[Assignment] Could you print every line from the first one of the records below through the line containing "Definition msg_missing_fields : jsstring", with both included and nothing else?

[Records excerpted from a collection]
_ _ _ _

Definition msg_not_authenticated_client : jsstring :=
  lit "Not authenticated. Please run @kb_agent /auth first.".
Definition msg_no_model : jsstring := lit "No Copilot model available.".
Definition msg_missing_fields : jsstring :=
  cross_mark ++ lit " Missing fields: token, url, email.".
Definition msg_authenticated : jsstring :=
  check_mark ++
  lit " **Authenticated!** You can now use `/pages`, `/page`, `/update`, `/create`.".
Definition msg_auth_failed (msg : jsstring) : jsstring :=
  cross_mark ++ lit " Auth failed: " ++ msg.
Definition msg_invalid_json : jsstring :=
  cross_mark ++ lit " Invalid JSON for authentication.".
Definition msg_auth_required : jsstring :=
  cross_mark ++ lit " Not authenticated. Run `/auth` first.".
Definition msg_page_usage : jsstring :=
  cross_mark ++ lit " Usage: `/page <pageId>`".
Definition msg_fetch_failed (msg : jsstring) : jsstring :=
  cross_mark ++ lit " Failed to fetch page: " ++ msg.
Definition msg_update_usage : jsstring :=
  cross_mark ++ lit " Usage: `/update <pageId> <message to append>`".
Definition msg_missing_message : jsstring :=
  cross_mark ++ lit " Missing message to append.".
Definition msg_update_failed (msg : jsstring) : jsstring :=
  cross_mark ++ lit " Failed to update page: " ++ msg.
Definition msg_unknown_command : jsstring :=
  cross_mark ++
  lit " Unknown command. Use `/auth`, `/pages`, `/page <id>`, `/update <id> <text>`, or `/create`.".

_ _ _ _

[Response]
Definition msg_not_authenticated_client : jsstring :=
  lit "Not authenticated. Please run @kb_agent /auth first.".
Definition msg_no_model : jsstring := lit "No Copilot model available.".
Definition msg_missing_fields : jsstring :=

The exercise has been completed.